A Irlanda está na posição invejável de ter um dos raros superávits orçamentários da Europa, graças à presença de diversas empresas multinacionais no país.

Em setembro, o governo irlandês relatou um aumento significativo na arrecadação de impostos corporativos e trabalha para criar um fundo soberano que o Ministério das Finanças estima que possa eventualmente atingir € 100 bilhões (R$ 624 bilhões).

Mesmo com finanças públicas tão saudáveis, €13,8 bilhões ainda é uma “quantia enorme de dinheiro para um país pequeno,” disse Regan, da Universidade College de Dublin.

País atrai multinacionais com impostos baixos
Havia preocupações de que o caso geraria incerteza em relação à política fiscal na Irlanda, onde a baixa carga tributária para empresas há muito é um atrativo para multinacionais.

O país continua sendo um hub atraente para as indústrias de tecnologia e farmacêutica. Muitas das maiores empresas do mundo, incluindo Meta, dona do Facebook, Instagram e WhatsApp, Alphabet, controladora do Google, e a fabricante de medicamentos Pfizer mantêm grande presença física por lá.

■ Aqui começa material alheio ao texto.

(** * Grenache UDP hole-punch example: fibonacci worker and its RPC glue

    Shallow embedding of [articles/udp/example/rpc_server_behind_nat.js]
    and of the consumer snippet of the accompanying article.

    JavaScript numbers are modelled as [Z]: every quantity below is an
    integer, and integer arithmetic on doubles is exact below 2^53. *)

From Equations Require Import Equations.
From stdpp Require Import gmap strings list.

Local Open Scope Z_scope.

(** ** The fibonacci sequence function *)

Module Fib.

(** [_fibonacci], evaluated with a bound on the depth of the call stack.
    [None] means the bound was reached before the call returned. *)
Fixpoint _fibonacci_fuel (fuel : nat) (n : Z) : option Z :=
  match fuel with
  | O => None
  | S k =>
      if bool_decide (n ≤ 1) then Some 1
      else
        a ← _fibonacci_fuel k (n - 1);
        b ← _fibonacci_fuel k (n - 2);
        Some (a + b)
  end.

(** The [for] loop of [fibonacci] with its accumulator [res], under the same
    kind of bound (one unit per iteration, the rest for the inner call). *)
Fixpoint fibonacci_loop_fuel (fuel : nat) (length i : Z) (res : list Z)
  : option (list Z) :=
  match fuel with
  | O => None
  | S k =>
      if bool_decide (i < length) then
        v ← _fibonacci_fuel k i;
        fibonacci_loop_fuel k length (i + 1) (res ++ [v])
      else Some res
  end.

Definition fibonacci_fuel (fuel : nat) (length : Z) : option (list Z) :=
  fibonacci_loop_fuel fuel length 0 [].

A Apple foi uma das primeiras gigantes da tecnologia a se estabelecer na Irlanda, como resultado da política fiscal iniciada entre as décadas de 1980 e 1990, para atrair investimentos estrangeiros. A empresa estabeleceu sua sede europeia perto da cidade de Cork, no sul do país, em 1980, e agora emprega cerca de 6 mil pessoas na Irlanda.